During the implementation of the project, extensive research on the mechanical parameters of rocks was conducted. The obtained parameters were fed into FEM numerical analyses using 2D and 3D models. The 2D models used the “cohesive zone” and KIc [48].
The rock parameters were determined from the specimens collected in the field tests using the three-point bending method. KIc—in this work, the ASTM formula proposed by Brown and Crawley was adopted. The critical strain energy release rate in fracture mode I was calculated from the formula:
GIc = (KIc)2 / E [N/m],[N/mm],
E—Young’s modulus and Poisson’s ratio (ν)—during compression tests with the use of extensometers measuring lateral deformations. The compression strength was obtained from the destructive compression test. Fourteen 7 × 7 × 7-cm cubic samples were used to determine material parameters. KIc—the stress intensity factor in fracture mode I with three-point bending test [N/mm1.5], ft—tensile strength—the Quasi-Brazilian test [46].
The research conducted to a large extent extends the state of knowledge in the field of fastening technology, used so far in concrete, by the issues of the so-called cone of destruction generated under the action of a set of undercutting anchors fixed in a natural rock medium.

2. Model and Material Parameters

This section describes the attempts to estimate the size of the breakout prism and the crack length using the FEM-3D method. In the modeled scenario, the computations were performer for the 3-anchor system of fasteners embedded in the rock mass (Figure 3).
It was assumed that three anchors were simultaneously subjected to the tensile force applied in the center of gravity of the figure determined by the axes of anchors (Figure 3). In practice, the force is applied to anchors by means of a rigid plate with properly spaced anchoring holes.
The fasteners used in this work were Hilti HDA-P undercut anchors [50]—torque-controlled anchors that cut own undercut by application of setting torque that forces sleeve over cone. Depending on the purpose of simulation, the spacing of anchors or their dimensions were modified within the values set out in HILTI catalogue [50] (M12, M16, or M20) (Figure 4).
In the presented experiment, the modeled base material was sandstone, described by the following parameters described in Table 1 and Table 2.
The criteria specified in the FEM-3D models were damage criterion—“max. principal stress” and damage evolution—“softening linear”; the medium is continuous and homogeneous.
The modeled geometry was a prism. Due to the axial symmetry conditions, 1/6 of the mechanical model was used, which was a BOB cross-section area (Figure 3, Figure 5)
The model implements half of the anchor shell profile, as in Figure 5.
The load was applied vertically—along the Y-axis (Figure 5b) to the anchor-rock contact surface, with a maximum value of 10,000 N/mm2.
  • Boundary conditions:
Three translational degrees of freedom were used on the base and two perpendicular vertical lateral walls (without the hole) (Figure 6a).
According to the conditions defined in the FEM-3D analysis, the supports have no effect on stress propagation in the failure surface formation zone; as for the material properties, it is considered infinite, continuous, and free from internal structure displacement. Therefore, it is justified to apply boundaries on the nodes in the version proposed for analysis.
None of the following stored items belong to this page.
Lemma fits_twice q : (- (2 * exact_limit) <= q <= 2 * exact_limit)%Q -> fits q = true.
Proof. intros [L U]. apply fits_iff. pose proof limits. split; lra. Qed.

Lemma fits_within q : within q -> fits q = true.
Proof. intros [L U]. apply fits_twice. pose proof exact_limit_pos. split; lra. Qed.

Lemma fits_thousandth q : within q -> fits (q / inject_Z 1000) = true.
Proof.
  intros [L U]. apply fits_twice. pose proof exact_limit_pos.
  assert (E : (q / inject_Z 1000 == q * (1 # 1000))%Q) by (now field).
  rewrite E. split; lra.
Qed.

Lemma fits_midpoint p q : within p -> within q -> fits ((p + q) / inject_Z 2000) = true.
Proof.
  intros [L U] [L' U']. apply fits_twice. pose proof exact_limit_pos.
  assert (E : ((p + q) / inject_Z 2000 == (p + q) * (1 # 2000))%Q) by (now field).
  rewrite E. split; lra.
Qed.

Lemma modest_within v q : number v = Some q -> modest v = true <-> within q.
Proof.
  unfold modest, within. intros ->. rewrite andb_true_iff, !Qle_bool_iff. reflexivity.
Qed.

Lemma truediv_fits v q d :
  number v = Some q -> fits (q / inject_Z d) = true -> truediv v d = Ok (q / inject_Z d)%Q.
Proof.
  unfold truediv. destruct v as [|[]| | | | |]; simpl; try discriminate; intros [= <-]; auto.
  all: intros F; change (inject_Z 1) with 1%Q; now rewrite F.
Qed.

Lemma add_numbers a b p q :
  number a = Some p -> number b = Some q -> fits p = true -> fits q = true ->
  exists s, add a b = Ok s /\ number s = Some (plus a b).
Proof.
  unfold plus, add, to_float.
  destruct a as [|[]| | | | |], b as [|[]| | | | |]; simpl; try discriminate;
    intros [= <-] [= <-] Fp Fq; rewrite ?Fp, ?Fq; eexists; split; reflexivity.
Qed.

(** The midpoint of two numbers of magnitude at most 2^53, as the loop
    body computes it. *)
Lemma midpoint a b p q :
  number a = Some p -> number b = Some q -> within p -> within q ->
  exists s, add a b = Ok s /\ truediv s 2000 = Ok (plus a b / inject_Z 2000)%Q.
Proof.
  intros Ha Hb Wp Wq.
  destruct (add_numbers a b p q Ha Hb (fits_within _ Wp) (fits_within _ Wq)) as (s & E & N).
  exists s. split; [exact E|]. apply (truediv_fits _ _ _ N).
  apply fits_iff. rewrite (plus_sum _ _ _ _ Ha Hb). apply fits_iff. now apply fits_midpoint.
Qed.
Module PetalSpec.
Import JSMathFacts.
Local Open Scope R_scope.

(** *** Hit test in polar coordinates *)

Lemma ltb_true a b : a < b -> JSMath.ltb a b = true.
Proof. intros H. unfold JSMath.ltb. destruct (Rlt_dec a b); [reflexivity | lra]. Qed.

Lemma ltb_false a b : b <= a -> JSMath.ltb a b = false.
Proof. intros H. unfold JSMath.ltb. destruct (Rlt_dec a b); [lra | reflexivity]. Qed.

(** [containsPoint] at the point with polar coordinates [(d, theta)]
    around the center. *)
Lemma containsPoint_polar cx cy d theta p :
  0 < d -> - PI < theta <= PI ->
  Petal.visible p = true -> 0.5 <= Petal.bloomProgress p ->
  Petal.containsPoint (cx + d * cos theta) (cy + d * sin theta) cx cy p
  = Petal.containsPolar d theta p.
Proof.
  intros Hd Hth Hv Hb. unfold Petal.containsPoint.
  rewrite Hv, ltb_false by exact Hb. cbn [negb orb]. cbv zeta.
  replace (cx + d * cos theta - cx) with (d * cos theta) by ring.
  replace (cy + d * sin theta - cy) with (d * sin theta) by ring.
  rewrite hypot_polar by lra. rewrite atan2_polar by assumption.
  reflexivity.
Qed.

(** The tip lies at distance [length * scale * bloomProgress] from the
    center, in direction [displayAngle]. *)
Lemma tip_polar cx cy p :
  Petal.getTipPosition cx cy p
  = {| vx := cx + Petal.length p * Petal.scale p * Petal.bloomProgress p
                * cos (Petal.displayAngle p);
       vy := cy + Petal.length p * Petal.scale p * Petal.bloomProgress p
                * sin (Petal.displayAngle p) |}.
Proof. unfold Petal.getTipPosition. f_equal; ring. Qed.

(** The width tolerance is positive inside the petal's length. *)
Lemma width_tolerance_pos w d len :
  0 < w -> 0 < d -> d <= len -> 0 < w * (1 - d / len * 0.5) / d.
Proof.
  intros Hw Hd Hle.
  assert (Hi : 0 < / len) by (apply Rinv_0_lt_compat; lra).
  assert (H1 : len * / len = 1) by (field; lra).
  assert (H2 : d / len <= 1) by (unfold Rdiv; nra).
  apply Rdiv_lt_0_compat; [|exact Hd]. apply Rmult_lt_0_compat; lra.
Qed.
During field tests, the spacing between fixture points was set so as to reduce to the minimum the effect that the supports could have on the stress distribution in the area of the failure surface.
  • Mesh parameters:
The numerical analysis was carried out using the eXtended Finite Element Method (XFEM) in ABAQUS (Abaqus 2019, Dassault Systemes Simulia Corporation, Velizy Villacoublay, France).
ABAQUS element: C3D8R—8-node linear brick with reduced integration;
Total number of nodes = 10,848;
Total number of elements = 9229—linear hexahedral elements of type C3D8R.
The mesh was composed of 30 mm elements. The model discretization method (finite element mesh) is illustrated in Figure 7.
The anchor spacing was modified by changing radius ri. This resulted in the change in the distance between anchor axes s in the A-A cross-section (Figure 3), which is equivalent to anchor spacing in the 2-anchor system.
The ri radii implemented in the model were (a) 115.47 mm, (b) 230.94 mm, (c) 346.41 mm, and (d) 404.14 mm. Anchor spacing s was respectively 200 mm, 400 mm, 600 mm, and 700 mm. Effective embedment depth hef was the same in all test scenarios—150 mm. Therefore, the s/hef ratios were 1.33; 2.67; 4.0; 4.66.
The cone failure in all test cases is shown in Figure 8.
From the simulation results, it can be seen that as the anchor spacing radius ri increases, the group effect becomes less significant.
To improve the illustration of the problem, the formation of the failure surface on the mesh without deformations is shown in Figure 9.
A strong group effect was shown to occur for ri radius values 115.47 mm and 230.94 mm, whereas it is distinctly weaker for ri values 346.41 mm and 404.14 mm. The anchor spacing s was equal to 200 mm, 400 mm, 600 mm, and 700 mm, respectively. Given that the effective embedment depth hef was 150 mm and the s/hef ratios were 1.33; 2.67; 4.0; 4.66, it was demonstrated that the group effect is stronger in the case of s/hef ratios 1.33 and 2.67, while for values in the range of 4.0 and in particular 4.66, the group effect is considerably weaker.
In all cases, the value of the angle of the break-out cone in the considered element of the FEM model was on average about 24° (Figure 10).
What emerges from Figure 10 (and Figure 10c in particular) is that in the end-phase of crack propagation, the X-FEM ABAQUS algorithm, governed by the fracture mode I criteria, fails to accurately determine the direction of crack propagation. This, in turn, compromises the accuracy of the determined breakout prism parameters of interest (crack length and the prism angle). It is, thus, necessary to approximate the trajectory, which may lead to various estimation errors.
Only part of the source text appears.